▸ WHAT THE TASK REQUIRES: Would you filter these records and copy every line that has the word "delivered"?

▸ RECORDS:
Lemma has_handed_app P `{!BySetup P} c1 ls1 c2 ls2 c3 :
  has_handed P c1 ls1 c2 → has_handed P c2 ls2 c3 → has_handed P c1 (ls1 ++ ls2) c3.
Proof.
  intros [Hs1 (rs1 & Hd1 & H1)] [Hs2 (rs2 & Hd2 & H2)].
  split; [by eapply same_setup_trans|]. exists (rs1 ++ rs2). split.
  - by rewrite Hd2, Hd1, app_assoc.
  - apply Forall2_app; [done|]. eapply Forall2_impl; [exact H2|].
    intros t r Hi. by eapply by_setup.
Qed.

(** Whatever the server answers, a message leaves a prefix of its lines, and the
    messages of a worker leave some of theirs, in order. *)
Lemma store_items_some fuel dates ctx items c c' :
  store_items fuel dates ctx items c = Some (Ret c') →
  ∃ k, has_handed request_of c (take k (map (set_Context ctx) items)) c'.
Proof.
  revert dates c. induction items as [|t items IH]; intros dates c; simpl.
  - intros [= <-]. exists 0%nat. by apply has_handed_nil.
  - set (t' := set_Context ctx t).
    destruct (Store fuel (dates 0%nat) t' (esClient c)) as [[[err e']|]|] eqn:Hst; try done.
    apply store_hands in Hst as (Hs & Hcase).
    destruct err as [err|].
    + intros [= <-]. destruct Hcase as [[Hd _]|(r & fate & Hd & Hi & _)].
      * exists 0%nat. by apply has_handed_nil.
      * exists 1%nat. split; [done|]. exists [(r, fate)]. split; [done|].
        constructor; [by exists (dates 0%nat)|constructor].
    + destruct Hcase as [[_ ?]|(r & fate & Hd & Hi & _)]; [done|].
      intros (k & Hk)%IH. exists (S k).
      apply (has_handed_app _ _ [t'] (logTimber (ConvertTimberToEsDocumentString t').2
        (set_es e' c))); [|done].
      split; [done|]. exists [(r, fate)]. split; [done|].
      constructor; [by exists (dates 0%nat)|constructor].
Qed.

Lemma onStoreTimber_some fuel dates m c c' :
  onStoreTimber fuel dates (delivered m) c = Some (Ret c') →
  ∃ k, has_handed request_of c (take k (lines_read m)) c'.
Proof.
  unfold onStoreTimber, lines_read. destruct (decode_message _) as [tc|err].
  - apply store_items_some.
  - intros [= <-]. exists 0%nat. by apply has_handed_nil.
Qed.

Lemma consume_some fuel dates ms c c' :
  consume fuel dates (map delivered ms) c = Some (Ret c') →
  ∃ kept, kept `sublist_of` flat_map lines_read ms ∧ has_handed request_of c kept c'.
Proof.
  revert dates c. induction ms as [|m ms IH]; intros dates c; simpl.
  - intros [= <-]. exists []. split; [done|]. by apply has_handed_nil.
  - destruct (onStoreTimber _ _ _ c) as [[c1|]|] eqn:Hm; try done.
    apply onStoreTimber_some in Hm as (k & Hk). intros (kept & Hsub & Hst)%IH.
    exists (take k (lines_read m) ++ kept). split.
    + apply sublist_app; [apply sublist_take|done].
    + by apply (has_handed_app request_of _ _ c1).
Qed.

▸ RESULT OF THIS TASK:
  onStoreTimber fuel dates (delivered m) c = Some (Ret c') →
  consume fuel dates (map delivered ms) c = Some (Ret c') →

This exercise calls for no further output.